(** A volatile policy gives up on the whole keyspace when the shard with
    the largest estimate holds no key with a TTL: re-estimating that shard
    does not change its estimate, so every round picks it again, and the sweep
    ends over the limit with nothing evicted and every entry in place, however
    many evictable keys the other shards hold and however much time is left. *)
Theorem evict_cycle_stalls late s s' st i h :
  is_volatile_policy (maxmemory_policy (config s)) = true -> maxmemory (config s) <> 0 ->
  maxmemory (config s) < used_memory (refresh_all (shard_map s)) ->
  fattest_shard (refresh_all (shard_map s)) = Some i -> map_get (refresh_all (shard_map s)) i = Some h -> no_volatile (lock h) ->
  evict_cycle late s = (s', st) ->
  evicted st = 0 /\ ev_over_limit st = true /\
  forall n k, server_entry (shard_map s') n k = server_entry (shard_map s) n k.
Proof.
  intros Hv Hmax Hover Hfat Hh Hno. unfold evict_cycle. rewrite decide_False by done.
  rewrite decide_False by (intros E; by rewrite E in Hv).
  destruct (evict_rounds _ _ _ _ _ _) as [[s1 st1] ret] eqn:E.
  assert (h_mem h = shard_cost (lock h)) as Hcost.
  { unfold map_get, refresh_all in Hh. cbn [Shard.shards] in Hh. rewrite list_lookup_fmap in Hh.
    destruct (Shard.shards (shard_map s) !! i) as [h1|]; [|done]. by injection Hh as <-. }
  apply (stalled_rounds (refresh_all (shard_map s)) i h) in E as ([E1 _] & E2 & -> & E4);
    [|done..|split; [done|by exists h]|done].
  intros [= <- <-]. cbn [ev_over_limit evicted set_over_limit]. split_and!; [done| |].
  - assert (used_memory (shard_map s1) = used_memory (refresh_all (shard_map s))) as -> by (unfold used_memory; by rewrite E1).
    by apply bool_decide_eq_true.
  - intros n k. rewrite E4. apply refresh_all_entry.
Qed.
End facts.

(** ** Witnesses *)

Section witnesses.
#[local] Existing Instances memchr_find itoa_model ryu_model no_draws hash_iter_model hash_iter_model_laws.

#[local] Instance no_draws_laws : FastrandLaws.
Proof. split; [intros; simpl; lia|intros; unfold in_unsigned; simpl; lia]. Qed.

#[local] Instance word_layout : Layout := fun _ => 8.

Definition with_policy (p : MaxmemoryPolicy) (limit : Z) : Config :=
  set_switch LazyfreeLazyEviction true (set_num Maxmemory limit (set_policy p config_default)).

**What you will do**. Above are the records. Copy the lines beginning at the one that has "Proof. split; [intros;" and ending with the one that has "Definition with_policy (p", unchanged.

**Expected answer**.
Proof. split; [intros; simpl; lia|intros; unfold in_unsigned; simpl; lia]. Qed.

#[local] Instance word_layout : Layout := fun _ => 8.

Definition with_policy (p : MaxmemoryPolicy) (limit : Z) : Config :=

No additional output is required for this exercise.